No drama, cane farmer. FWIW - you just inspired me to dig out my vinyl copy of ATTWT. I hope the neighbors are enjoying it, too. Love, Billy
The above is quite an interesting interview from 1986 including details of how they adapted the lyrics of In Too Deep for Mona Lisa and also some interesting body language when they're talking about the oldies medley...so it seems kind of appropriate at this point of the thread
IT was kinda ok for me. I gave it some serious listens for this thread and I have to say - many of the criticisms are valid but it’s a very good album in spite of its flaws. Enjoying it more than I have in a long time. It’s gotten a lot of plays recently and now I am on to the live shows.
Can you imagine showing up to the Invisible Touch tour when this happens It's not the entire thing but... it's Supper's Ready.
I did, and I lost my freakin’ mind. Totally unprepared for that. I had expected the whole night to be pablum but got THAT too!
Tonight Tonight Tonight Probably my favourite song on the Invisible Touch album and here it is presented really well .... I probably don't play this dvd enough.... I enjoy it a lot.
Throwing It All Away Phil's additions will probably annoy some folks from what I have read here so far, but I like the arrangement from a concert perspective
Home By The Sea This song always seems to work well live, and that is where I first actually enjoyed the song.
I vividly recall the start of the In The Cage medley on that tour ... when Phil announced that "we're gunna go all the way back to 1972 for some of this one ... when we all wore kaftans" ... and I was trembling with anticipation. This was pre-interwebs so I had no idea what was in the setlist ... and they dropped into Supper's Ready (maybe after In The Quiet Earth? Can't recall now) ... it was totes awsum, before totes or awsum were even invented --Geoff
I remember Home By The Sea when I saw them in concert. The thunderstorm and rain outside were so loud you could hear it inside of Kemper Arena in Kansas City. It gave a good backdrop to the song.

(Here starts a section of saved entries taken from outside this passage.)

(** * The telemetry pipeline of the shopping-list client

    A shallow embedding of [logger.js] (event fan-out, ring buffer, local
    cache, remote batch uploader, retention sweep) and of the aggregation
    pass of [LogAnalytics.jsx], with the properties the specification
    states about them. *)

From stdpp Require Import gmap strings list fin_maps sorting.
From Stdlib Require Import ZArith Lia.

Open Scope Z_scope.

(** ** Data model *)

(** The [data] argument of a log call is never inspected by the pipeline:
    it is carried around as an opaque serialised payload. *)
Definition payload := string.

(** [const LOG_LEVELS = { DEBUG: 'debug', INFO: 'info', WARN: 'warn', ERROR: 'error' }] *)
Module LOG_LEVELS.
Definition DEBUG : string := "debug".
Definition INFO : string := "info".
Definition WARN : string := "warn".
Definition ERROR : string := "error".
End LOG_LEVELS.

(** The object literal built at the top of [log]. *)
Record entry : Type := Entry {
  timestamp : Z;
  sessionId : string;
  level : string;
  category : string;
  message : string;
  data : payload;
  url : string;
  userAgent : string
}.

#[global] Instance entry_eq_dec : EqDecision entry.
Proof. solve_decision. Defined.

(** What [push(logsRef, {...entry, serverTimestamp: serverTimestamp()})]
    leaves in the remote store once the server has accepted it. *)
Record stored : Type := Stored {
  s_entry : entry;
  s_serverTimestamp : Z
}.

#[global] Instance stored_eq_dec : EqDecision stored.
Proof. solve_decision. Defined.

(** The remote tree [logs/{userId}/{sessionId}/{pushId}].  Push ids are
    generated in chronological order, so the children of one session are
    kept as the list of records in push order. *)
Abbreviation remote_store := (gmap string (gmap string (list stored))).

Definition remote_session (m : remote_store) (u sid : string) : list stored :=
  default [] (default ∅ (m !! u) !! sid).

Definition remote_push (u sid : string) (r : stored) (m : remote_store) : remote_store :=
  <[u := <[sid := remote_session m u sid ++ [r]]> (default ∅ (m !! u))]> m.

I recall attending one of the New York shows at MSG. This clip was strangely exciting; despite its poor resolution the closing section was spectacular with the lights flooding Phil. I thought he was going to levitate. Nice to get a breather from Afterglow—9/8 easily held its own as a replacement.
I can see that. That place seemed, as I recall, to be made of corrugated metal or something. I saw Springsteen there once.

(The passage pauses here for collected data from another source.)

(** * The batch aggregation worker of the directory pivot tool

    A shallow embedding of [AnalysisWorker] (the [QThread] of
    [多目录文件透视某列.py]): the identifier extraction
    [_extract_monthly_card], the summary filter [_preprocess_df], and the
    loop of [run] with its four signals and its stop flag.

    Python strings are lists of code points, numbers are numpy scalars
    (64-bit integers that wrap around, and doubles), a [DataFrame] is a
    header and a list of rows, exceptions are values of [result], and the
    worker is a state-and-output computation: its state holds the two
    accumulators of [run] and the number of reads of [is_running], its
    output is the ordered list of what it did (flag reads, file reads,
    console lines, signals, additions to the running total). *)

From Stdlib Require Import String Ascii DecimalString ZArith List Bool Lia.
From Stdlib Require Import SpecFloat.
Import ListNotations.
Local Open Scope Z_scope.

(** ** Python [str] *)

Module PyStr.

(** A [str] is its sequence of code points. *)
Definition str := list Z.

(** The code points of an ASCII literal. *)
Definition of_ascii (s : string) : str :=
  map (fun a => Z.of_N (N_of_ascii a)) (list_ascii_of_string s).

Fixpoint eqb (s t : str) : bool :=
  match s, t with
  | [], [] => true
  | a :: s', b :: t' => (a =? b) && eqb s' t'
  | _, _ => false
  end.

Definition in_range (lo hi c : Z) : bool := (lo <=? c) && (c <=? hi).

(** [str.isspace] on one character: the white space [str.strip()] removes. *)
Definition isspace (c : Z) : bool :=
  in_range 9 13 c || in_range 28 32 c || (c =? 133) || (c =? 160)
  || (c =? 5760) || in_range 8192 8202 c || in_range 8232 8233 c
  || (c =? 8239) || (c =? 8287) || (c =? 12288).

Fixpoint lstrip (s : str) : str :=
  match s with
  | c :: s' => if isspace c then lstrip s' else s
  | [] => []
  end.

Definition rstrip (s : str) : str := rev (lstrip (rev s)).

(** [s.strip()] *)
Definition strip (s : str) : str := rstrip (lstrip s).

(** The literal [p] matches at the start of [s]. *)
Fixpoint startswith (p s : str) : bool :=
  match p, s with
  | [], _ => true
  | a :: p', b :: s' => (a =? b) && startswith p' s'
  | _ :: _, [] => false
  end.

(** [p in s]: the literal [p] occurs somewhere in [s]. *)
Fixpoint contains (p s : str) : bool :=
  startswith p s
  || match s with
     | [] => false
     | _ :: s' => contains p s'
     end.

(** First code point of each block of ten decimal digits (general category
    Nd, Unicode 14.0): [\d] of a [str] pattern is Unicode aware, so it
    accepts more than the ASCII digits [48..57]. *)
Definition Nd_blocks : list Z :=
  [48; 1632; 1776; 1984; 2406; 2534; 2662; 2790; 2918; 3046; 3174; 3302;
   3430; 3558; 3664; 3792; 3872; 4160; 4240; 6112; 6160; 6470; 6608; 6784;
   6800; 6992; 7088; 7232; 7248; 42528; 43216; 43264; 43472; 43504; 43600;
   44016; 65296; 66720; 68912; 69734; 69872; 69942; 70096; 70384; 70736;
   70864; 71248; 71360; 71472; 71904; 72016; 72784; 73040; 73120; 92768;
   92864; 93008; 120782; 120792; 120802; 120812; 120822; 123200; 123632;
   125264; 130032].

(** The character class [\d]. *)
Definition isdecimal (c : Z) : bool :=
  existsb (fun z => in_range z (z + 9) c) Nd_blocks.

(** [\d{n}] anchored at the start of [s]: the [n] digits matched. *)
Fixpoint match_digits (n : nat) (s : str) : option str :=
  match n with
  | O => Some []
  | S n' =>
      match s with
      | c :: s' =>
          if isdecimal c
          then match match_digits n' s' with
               | Some m => Some (c :: m)
               | None => None
               end
          else None
      | [] => None
      end
  end.

(** [re.search(r'\d{10}', s)]: the match at the leftmost position that has
    one, [None] when no position has. *)
Fixpoint search_10_digits (s : str) : option str :=
  match match_digits 10 s with
  | Some m => Some m
  | None =>
      match s with
      | [] => None
      | _ :: s' => search_10_digits s'
      end
  end.

(** The two summary markers, 合计 and 合 计. *)
Definition heji : str := [21512; 35745].
Definition he_ji : str := [21512; 32; 35745].

(** [re.search('合 计|合计', s) is not None]: at each position the
    alternatives are tried in turn. *)
Fixpoint search_total (s : str) : bool :=
  startswith he_ji s || startswith heji s
  || match s with
     | [] => false
     | _ :: s' => search_total s'
     end.

(** The maximal runs of decimal digits of [s], left to right ([run] is the
    run being read). *)
Fixpoint digit_runs_from (run : str) (s : str) : list str :=
  match s with
  | [] => match run with [] => [] | _ => [rev run] end
  | c :: s' =>
      if isdecimal c then digit_runs_from (c :: run) s'
      else match run with
           | [] => digit_runs_from [] s'
           | _ => rev run :: digit_runs_from [] s'
           end
  end.

Definition digit_runs (s : str) : list str := digit_runs_from [] s.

yeah that performance of Supper's Ready gives the one on SEconds Out a run for it's money; really amazing, too bad there aren't better recordings of it.
I've been on vacation so I missed the "Invisible Touch" album section. This was the first Genesis album of whose release I was fully aware of ... and it came as a big disappointment. I now see it as a good (but not great) pop album. The best songs are the "Invisible Touch" and "Throwing it All Away" -- both short, direct, melodic and full of hooks. "Domino" is OK, although it sounds a bit dated now. "The Brazilian" is the most inventive piece here IMO.

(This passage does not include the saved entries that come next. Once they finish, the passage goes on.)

Lemma scan_all_attempts (env : Interp) (l : list string) (q : option string)
    (tr : list string) :
  exists tried,
    snd (scan_all env l q tr) = tr ++ map QtCore tried
    /\ incl tried l
    /\ (List.length tried <= List.length l)%nat.
Proof.
  revert tr. induction l as [| b l IH]; intros tr; simpl.
  - exists []. simpl. rewrite app_nil_r. repeat split; [apply incl_refl | lia].
  - unfold try_except, importlib_import_module.
    destruct (import_module env (QtCore b)) as [m | e].
    + exists [b]. simpl. repeat split; [| lia].
      intros x [<- | []]. now left.
    + destruct (is_ImportError e).
      * destruct (IH (tr ++ [QtCore b])) as (tried & Ht & Hi & Hl).
        exists (b :: tried). rewrite Ht. simpl. rewrite <- app_assoc.
        repeat split; [| lia].
        intros x [<- | Hx]; [now left | right; now apply Hi].
      * exists [b]. simpl. repeat split; [| lia].
        intros x [<- | []]. now left.
Qed.

(** X17: the binding the scan settles on is one of the six supported
    ones, the import of its [QtCore] has succeeded, and that import is the
    last one the scan attempted. *)
Theorem QtBindings_scan_sound (env : Interp) (q : option string) (tr tr' : list string) :
  QtBindings_scan env tr = (Ok q, tr') ->
  exists b before,
    q = Some b /\ In b supported_qt_bindings /\ importable env b
    /\ tr' = tr ++ before ++ [QtCore b].
Proof.
  unfold QtBindings_scan, bind.
  destruct (scan_loaded env supported_qt_bindings None tr) as [[q1 | e1] tr1] eqn:H1;
    [| discriminate].
  apply scan_loaded_inv in H1.
  destruct H1 as [[-> (tried & ->)] | (b & before & Hin & -> & Hi & ->)].
  - cbn [truthy negb].
    destruct (scan_all env supported_qt_bindings None (tr ++ tried))
      as [[q2 | e2] tr2] eqn:H2; [| discriminate].
    apply scan_all_inv in H2.
    destruct H2 as [[-> _] | (b & before & Hin & -> & Hi & ->)]; [discriminate |].
    rewrite (supported_truthy b Hin). unfold ret. intros H. injection H as <- <-.
    exists b, (tried ++ before). rewrite <- !app_assoc. auto.
  - rewrite (supported_truthy b Hin). cbn [negb]. unfold ret at 1. cbv beta iota.
    rewrite (supported_truthy b Hin). unfold ret. intros H. injection H as <- <-.
    exists b, before. auto.
Qed.

Lemma QtBindings_scan_sound_witness :
  exists b before,
    Some "PyQt5"%string = Some b /\ In b supported_qt_bindings
    /\ importable with_PyQt5_loaded b
    /\ ["PyQt5.QtCore"%string] = [] ++ before ++ [QtCore b].
Proof.
  apply (QtBindings_scan_sound with_PyQt5_loaded (Some "PyQt5"%string) []
           ["PyQt5.QtCore"%string]).
  reflexivity.
Defined.

(** X18: the scan raises an [ImportError] only at its end, with the
    message that names the six bindings, and only when the import of every
    supported binding has raised [ImportError]. *)
Theorem no_binding_only_if (env : Interp) (msg : string) (tr tr' : list string) :
  QtBindings_scan env tr = (Raise (ImportError msg), tr') ->
  msg = no_binding_message /\ Forall (not_importable env) supported_qt_bindings.
Proof.
  unfold QtBindings_scan, bind.
  destruct (scan_loaded env supported_qt_bindings None tr) as [[q1 | e1] tr1] eqn:H1.
  - apply scan_loaded_inv in H1.
    destruct H1 as [[-> _] | (b & before & Hin & -> & Hi & ->)].
    + cbn [truthy negb].
      destruct (scan_all env supported_qt_bindings None tr1) as [[q2 | e2] tr2] eqn:H2.
      * apply scan_all_inv in H2.
        destruct H2 as [[-> Hall] | (b & before & Hin & -> & Hi & ->)].
        -- cbn [truthy negb]. unfold raise. intros H. injection H as <- _.
           split; [reflexivity | exact Hall].
        -- rewrite (supported_truthy b Hin). discriminate.
      * apply scan_all_raises in H2. intros H. injection H as -> _. discriminate H2.
    + rewrite (supported_truthy b Hin). cbn [negb]. unfold ret at 1. cbv beta iota.
      rewrite (supported_truthy b Hin). discriminate.
  - apply scan_loaded_raises in H1. intros H. injection H as -> _. discriminate H1.
Qed.

Lemma no_binding_only_if_witness :
  no_binding_message = no_binding_message
  /\ Forall (not_importable without_bindings) supported_qt_bindings.
Proof.
  apply (no_binding_only_if without_bindings no_binding_message []
           (map QtCore supported_qt_bindings)).
  reflexivity.
Defined.

(** X19: the scan imports nothing but the [QtCore] of supported bindings,
    and not more often than there are supported bindings in [sys.modules]
    plus six: the first loop tries only bindings found there, the second
    each binding at most once.  This holds however the scan ends. *)
Theorem QtBindings_scan_attempts (env : Interp) (tr : list string) :
  exists tried,
    snd (QtBindings_scan env tr) = tr ++ map QtCore tried
    /\ incl tried supported_qt_bindings
    /\ (List.length tried
        <= List.length (filter (sys_modules env) supported_qt_bindings) + 6)%nat.
Proof.
  unfold QtBindings_scan, bind.
  destruct (scan_loaded_attempts env supported_qt_bindings None tr) as (t1 & H1 & I1 & L1).
  destruct (scan_loaded env supported_qt_bindings None tr) as [[q1 | e1] tr1];
    simpl in H1; subst tr1.
  - destruct (negb (truthy q1)) eqn:Hq1.
    + destruct (scan_all_attempts env supported_qt_bindings q1 (tr ++ map QtCore t1))
        as (t2 & H2 & I2 & L2).
      change (List.length supported_qt_bindings) with 6%nat in L2.
      destruct (scan_all env supported_qt_bindings q1 (tr ++ map QtCore t1))
        as [[q2 | e2] tr2]; simpl in H2; subst tr2.
      * exists (t1 ++ t2).
        assert (Hs : snd ((if negb (truthy q2)
                           then raise (ImportError no_binding_message)
                           else ret q2) ((tr ++ map QtCore t1) ++ map QtCore t2))
                     = (tr ++ map QtCore t1) ++ map QtCore t2)
          by (destruct (negb (truthy q2)); reflexivity).
        rewrite Hs, map_app, app_assoc, length_app.
        repeat split; [now apply incl_app | lia].
      * exists (t1 ++ t2). cbn [snd]. rewrite map_app, app_assoc, length_app.
        repeat split; [now apply incl_app | lia].
    + exists t1. unfold ret at 1. cbv beta iota. rewrite Hq1. unfold ret. cbn [snd].
      repeat split; [exact I1 | lia].
  - exists t1. cbn [snd]. repeat split; [exact I1 | lia].
Qed.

I was at one of the MSG shows (in fact my final Genesis concert). The awful thing for me was that they followed "Supper's Ready" (which was sublime) with "Invisible Touch". I wanted to cry and vomit at the same time.
Clearly they had to satisfy their new fan base after throwing the die-hards a bone. ... That's not fair: they threw the die hards an entire T-Rex skeleton!
I had a similar experience at the LA Forum. Lots of surprised appreciative shouts when Apocalypse starts like in this MSG video. Old fans, or simply fans of the old material, get their faces melted. Then the drum machine for Invisible Touch kicks in, and when the music starts, this wild squeal of teenage girls erupts, like a Justin Bieber concert. They couldn't have made a more jarring juxtaposition of tunes. But...such was Genesis live in 1986. The sublime.....and the insipid.